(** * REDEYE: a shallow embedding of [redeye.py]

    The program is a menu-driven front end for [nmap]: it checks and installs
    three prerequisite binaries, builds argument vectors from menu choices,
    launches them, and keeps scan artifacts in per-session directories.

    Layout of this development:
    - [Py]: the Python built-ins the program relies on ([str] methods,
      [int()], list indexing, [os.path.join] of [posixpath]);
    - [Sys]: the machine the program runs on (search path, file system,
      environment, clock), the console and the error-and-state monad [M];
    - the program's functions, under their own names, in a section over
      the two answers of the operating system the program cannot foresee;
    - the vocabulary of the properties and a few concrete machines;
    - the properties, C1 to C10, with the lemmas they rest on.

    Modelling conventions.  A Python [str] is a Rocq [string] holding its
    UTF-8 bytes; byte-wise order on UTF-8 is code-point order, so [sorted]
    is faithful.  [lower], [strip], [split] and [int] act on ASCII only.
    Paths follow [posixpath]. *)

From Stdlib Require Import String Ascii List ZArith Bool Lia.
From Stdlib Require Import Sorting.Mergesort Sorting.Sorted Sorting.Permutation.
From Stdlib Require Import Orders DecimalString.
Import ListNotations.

==

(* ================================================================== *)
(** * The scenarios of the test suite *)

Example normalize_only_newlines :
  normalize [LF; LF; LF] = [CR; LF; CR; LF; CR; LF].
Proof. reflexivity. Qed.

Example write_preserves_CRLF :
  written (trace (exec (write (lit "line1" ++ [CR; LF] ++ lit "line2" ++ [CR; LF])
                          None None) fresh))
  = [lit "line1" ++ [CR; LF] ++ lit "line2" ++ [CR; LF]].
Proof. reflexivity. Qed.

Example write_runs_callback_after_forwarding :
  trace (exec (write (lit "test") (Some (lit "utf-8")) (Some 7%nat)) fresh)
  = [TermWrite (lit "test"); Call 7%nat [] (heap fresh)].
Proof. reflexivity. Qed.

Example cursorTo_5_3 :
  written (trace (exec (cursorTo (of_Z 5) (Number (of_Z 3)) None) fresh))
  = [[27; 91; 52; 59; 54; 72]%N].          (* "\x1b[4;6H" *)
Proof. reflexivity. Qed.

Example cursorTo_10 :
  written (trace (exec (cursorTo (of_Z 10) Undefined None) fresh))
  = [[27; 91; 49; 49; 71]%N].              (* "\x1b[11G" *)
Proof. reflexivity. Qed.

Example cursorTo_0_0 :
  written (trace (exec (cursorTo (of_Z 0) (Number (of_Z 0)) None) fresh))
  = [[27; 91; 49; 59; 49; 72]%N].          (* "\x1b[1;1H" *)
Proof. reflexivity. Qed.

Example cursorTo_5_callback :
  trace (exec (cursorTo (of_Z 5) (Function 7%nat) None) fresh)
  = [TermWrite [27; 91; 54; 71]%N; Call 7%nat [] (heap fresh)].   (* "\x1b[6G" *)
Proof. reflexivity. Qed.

** Your assignment **
In the records above, find every line with the word "posixpath" and copy it.

** Answer area **
      [int()], list indexing, [os.path.join] of [posixpath]);
    Paths follow [posixpath]. *)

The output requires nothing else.